Why Obama's campaign is likely to overcome voting laws
A judge in Pennsylvania upheld a new voter ID law in the state on Wednesday, dealing a blow to liberal groups and Democrats who had argued it imposes an unfair burden on many potential voters.
But the provision in Pennsylvania and others around the country, which Attorney General Eric Holder has likened to poll taxes, may not actually be a huge threat to Obama’s chances of winning reelection, despite Democratic concerns that minorities disproportionately don’t have photo ID’s.
Why not? First of all, most of the nine states with the strictest voting provisions, those that do not allow a person’s vote to be counted unless he or she has a valid picture ID, are unlikely to be heavily contested this November. (Here’s the list, from the National Conference of State Legislatures)
Mitt Romney is almost certain to win Georgia, Indiana, Kansas, and Tennessee, states where these laws are in effect. (In fact, despite one of these laws, Obama was the first Democrat in a generation to win in Indiana, suggesting strong Democratic enthusiasm can overcome them.
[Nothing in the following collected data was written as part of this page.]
(* ===== verification/AccessSystem.v ===== *)
(** * Access scopes under concurrent invalidation

    The resolver of [packages/authz/src/scope.ts] in several processes at once: requests read Redis,
    then the table, then ask GitHub; answers are written back behind a version that every invalidation
    raises; invalidations, changes at GitHub, crashes and evictions come at any time.  What may a
    cached scope still show after the user's permission was taken away? *)

From stdpp Require Import base list option strings numbers gmap relations.
From Stdlib Require Import ZArith Lia.
From S2P Require Import Prelude JsString Json Partition ScopedQuery AccessScope.
Open Scope Z_scope.

(** ** One call without interference *)

Inductive Thrown : Set := not_registered (userId : jstr) | lookup_failed (e : LookupError).
Definition scope_of (raw : RawAccessScope) (now v : Z) : CachedScope :=
  mkCached (raw_repositoryIds raw) (raw_orgIds raw) (raw_teamIds raw) (raw_visibilities raw) now v.
(** [#refreshOnce]: the scope is given out even when it was not written. *)
Definition refreshOnce (now : Z) (ask : jstr -> result LookupError RawAccessScope) (u : jstr) (c : Caches) : Caches * result Thrown CachedScope :=
  match readUser u (auth c) with
  | None => (c, Err (not_registered u))
  | Some (login, v) =>
    match ask login with
    | Err e => (c, Err (lookup_failed e))
    | Ok raw =>
      let s := scope_of raw now v in
      let '(db, written) := writePermissionCache now u s (auth c) in
      (mkCaches db (if written : bool then writeRedis now u s (redis c) else redis c), Ok s)
    end
  end.
Definition served_from (c : Caches) (now : Z) (u : jstr) (s : CachedScope) : Prop :=
  readRedis now u (redis c) = Some s \/ readCache u (auth c) = Some s.
Definition resolveCached (now : Z) (ask : jstr -> result LookupError RawAccessScope) (u : jstr) (c : Caches) : Caches * result Thrown CachedScope :=
  match readRedis now u (redis c) with
  | Some s => (c, Ok s)
  | None =>
    match readCache u (auth c) with
    | Some s => if isFresh now s then (mkCaches (auth c) (writeRedis now u s (redis c)), Ok s) else refreshOnce now ask u c
    | None => refreshOnce now ask u c
    end
  end.

(** A cached scope is given out only while it is fresh; otherwise GitHub is asked, and when it does not
    answer there is no scope. *)
Lemma resolve_fresh now ask u c c' s :
  resolveCached now ask u c = (c', Ok s) ->
  (served_from c now u s ∧ now - refreshedAt s < CACHE_TTL_MS) \/
  ∃ login v raw, readUser u (auth c) = Some (login, v) ∧ ask login = Ok raw ∧ s = scope_of raw now v.
Proof.
  unfold resolveCached, served_from. destruct (readRedis now u (redis c)) as [s1|] eqn:Er.
  { intros [= _ <-]. left. split; [by left|]. unfold readRedis in Er. destruct (redis_get _ _ _ ≫= _) as [s2|]; [|done]. cbn in Er.
    destruct (isFresh now s2) eqn:Ef; [|done]. injection Er as ->. unfold isFresh in Ef. lia. }
  assert (refreshOnce now ask u c = (c', Ok s) -> ∃ login v raw, readUser u (auth c) = Some (login, v) ∧ ask login = Ok raw ∧ s = scope_of raw now v) as Hr.
  { unfold refreshOnce. destruct (readUser u (auth c)) as [[login v]|]; [|done]. destruct (ask login) as [raw|] eqn:Ea; [|done].
    destruct (writePermissionCache _ _ _ _) as [db w]. intros [= _ <-]. by exists login, v, raw. }
  destruct (readCache u (auth c)) as [s1|]; [|by right; apply Hr]. destruct (isFresh now s1) eqn:Ef; [|by right; apply Hr].
  intros [= _ <-]. left. split; [by right|]. unfold isFresh in Ef. lia.
Qed.

(** ** The limit of concurrent lookups *)

Module Gate.
(** Lookups that wait, and those that were woken but have not run on yet. *)
Record Gate : Set := mkGate { running : Z; waiting : list nat; woken : list nat }.
Definition acquire (max : Z) (i : nat) (g : Gate) : Gate :=
  if running g <? max then mkGate (running g + 1) (waiting g) (woken g) else mkGate (running g) (waiting g ++ [i]) (woken g).
Definition continue (g : Gate) : Gate :=
  match woken g with i :: l => mkGate (running g + 1) (waiting g) l | [] => g end.
Definition release (g : Gate) : Gate :=
  match waiting g with
  | i :: l => mkGate (running g - 1) l (woken g ++ [i])
  | [] => mkGate (running g - 1) [] (woken g)
  end.
(** A lookup that comes between the release of a slot and the run of the one that was woken for it takes the
    slot too: two run where one may. *)
Example limit_exceeded :
  let g := continue (acquire 1 3 (release (acquire 1 2 (acquire 1 1 (mkGate 0 [] []))))) in (running g, waiting g) = (2, []).
Proof. reflexivity. Qed.
End Gate.

(** ** The state *)

Inductive Phase : Type :=
| ph_user
| ph_queued (login : jstr) (v : Z)
| ph_fetching (login : jstr) (v : Z)
| ph_fetched (s : CachedScope)
(** The statement of [writePermissionCache] has seen the version of the user, at this time. *)
| ph_checked (s : CachedScope) (at_ : Z)
| ph_written (s : CachedScope).
(** [sy_truth] is what GitHub answers for a user, [sy_held] what it has answered since the last
    invalidation of the user. *)
Record System : Type := mkSystem {
  sy_now : Z; sy_caches : Caches; sy_truth : jstr -> RawAccessScope; sy_held : jstr -> list RawAccessScope;
  (** [#inFlight] of each process, and the scopes from the table that are on their way to Redis. *)
  sy_flights : gmap (nat * jstr) Phase; sy_fills : list (jstr * CachedScope)
}.
Implicit Types (σ : System) (u : jstr) (s : CachedScope).

Definition set_caches (c : Caches) σ : System := mkSystem (sy_now σ) c (sy_truth σ) (sy_held σ) (sy_flights σ) (sy_fills σ).
Definition set_auth (db : AuthDb) σ : System := set_caches (mkCaches db (redis (sy_caches σ))) σ.
Definition set_redis (r : Redis) σ : System := set_caches (mkCaches (auth (sy_caches σ)) r) σ.
Definition set_flights (f : gmap (nat * jstr) Phase) σ : System := mkSystem (sy_now σ) (sy_caches σ) (sy_truth σ) (sy_held σ) f (sy_fills σ).
Definition set_fills (l : list (jstr * CachedScope)) σ : System := mkSystem (sy_now σ) (sy_caches σ) (sy_truth σ) (sy_held σ) (sy_flights σ) l.
Definition flies (p : nat) u (ph : Phase) σ : System := set_flights (<[(p, u) := ph]> (sy_flights σ)) σ.
Definition lands (p : nat) u σ : System := set_flights (delete (p, u) (sy_flights σ)) σ.
Definition db_of σ : AuthDb := auth (sy_caches σ).
Definition redis_of σ : Redis := redis (sy_caches σ).
Definition changed u (raw : RawAccessScope) σ : System :=
  mkSystem (sy_now σ) (sy_caches σ) (fun v => if decide (v = u) then raw else sy_truth σ v)
    (fun v => if decide (v = u) then raw :: sy_held σ u else sy_held σ v) (sy_flights σ) (sy_fills σ).
Definition invalidated (ids : list jstr) σ : System :=
  mkSystem (sy_now σ) (mkCaches (invalidateUsers ids (db_of σ)).1 (redis_of σ)) (sy_truth σ)
    (fun v => if decide (v ∈ ids) then [sy_truth σ v] else sy_held σ v) (sy_flights σ) (sy_fills σ).
Definition logged_in u (login : jstr) (id : option Z) (db : AuthDb) : AuthDb :=
  set_users (<[u := match app_user db !! u with
                    | Some row => mkUser login (match id with Some _ => id | None => github_user_id row end) (access_scope_version row)
                    | None => mkUser login id 0
                    end]> (app_user db)) db.

Inductive label : Set := l_invalidate (ids : list jstr) | l_forget (ids : list jstr) | l_other.
Inductive step : label -> System -> System -> Prop :=
| as_tick d σ : 0 <= d -> step l_other σ (mkSystem (sy_now σ + d) (sy_caches σ) (sy_truth σ) (sy_held σ) (sy_flights σ) (sy_fills σ))
| as_change u raw σ : step l_other σ (changed u raw σ)
| as_login u login id σ : step l_other σ (set_auth (logged_in u login id (db_of σ)) σ)
| as_invalidate ids σ : step (l_invalidate ids) σ (invalidated ids σ)
| as_forget ids σ : step (l_forget ids) σ (set_redis (forget ids (redis_of σ)) σ)
| as_evict key σ : step l_other σ (set_redis (delete key (redis_of σ)) σ)
(** A request finds its user in the table, and writes what it found to Redis. *)
| as_hit u s σ : readCache u (db_of σ) = Some s -> isFresh (sy_now σ) s = true -> step l_other σ (set_fills ((u, s) :: sy_fills σ) σ)
| as_fill u s l1 l2 σ : sy_fills σ = l1 ++ (u, s) :: l2 ->
    step l_other σ (set_fills (l1 ++ l2) (set_redis (writeRedis (sy_now σ) u s (redis_of σ)) σ))
| as_drop x l1 l2 σ : sy_fills σ = l1 ++ x :: l2 -> step l_other σ (set_fills (l1 ++ l2) σ)
(** It finds nobody: it joins the lookup of its process or starts one. *)
| as_fly p u σ : sy_flights σ !! (p, u) = None -> step l_other σ (flies p u ph_user σ)
| as_user p u login v σ : sy_flights σ !! (p, u) = Some ph_user -> readUser u (db_of σ) = Some (login, v) ->
    step l_other σ (flies p u (ph_queued login v) σ)
| as_acquire p u login v σ : sy_flights σ !! (p, u) = Some (ph_queued login v) -> step l_other σ (flies p u (ph_fetching login v) σ)
| as_fetched p u login v σ : sy_flights σ !! (p, u) = Some (ph_fetching login v) ->
    step l_other σ (flies p u (ph_fetched (scope_of (sy_truth σ u) (sy_now σ) v)) σ)
| as_check p u s σ : sy_flights σ !! (p, u) = Some (ph_fetched s) -> version_matches u (version s) (db_of σ) = true ->
    step l_other σ (flies p u (ph_checked s (sy_now σ)) σ)
| as_insert p u s at_ db σ : sy_flights σ !! (p, u) = Some (ph_checked s at_) -> insert_cache at_ u s (db_of σ) = (db, true) ->
    step l_other σ (flies p u (ph_written s) (set_auth db σ))
| as_redis p u s σ : sy_flights σ !! (p, u) = Some (ph_written s) ->
    step l_other σ (lands p u (set_redis (writeRedis (sy_now σ) u s (redis_of σ)) σ))
(** A lookup that ends: it failed, it was fenced, Redis is away, or the process is gone. *)
| as_land p u σ : step l_other σ (lands p u σ).

Definition initial (now : Z) (users : gmap jstr AppUserRow) (truth : jstr -> RawAccessScope) : System :=
  mkSystem now (mkCaches (mkAuthDb users ∅ ∅) ∅) truth (fun u => [truth u]) ∅ [].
His poll numbers have declined so much in Hoosier State that Obama’s campaign has largely written off the state.)
South Carolina, Mississippi, and Texas have all approved these provisions, but under the Civil Right Act, the Department of Justice must certify their laws won’t disproportionately affect minority voters. DOJ has rejected the laws in Texas and South Carolina and not yet given clearance in Mississippi.
In Wisconsin, a judge in March struck down a voter provision under state law, meaning it is not in effect either.
Currently, the only swing state where a mandatory photo ID law is in place is Pennsylvania. And the Keystone State, while a battleground, is a place Obama won by 10 points in 2008 and last backed a Republican for president in 1988.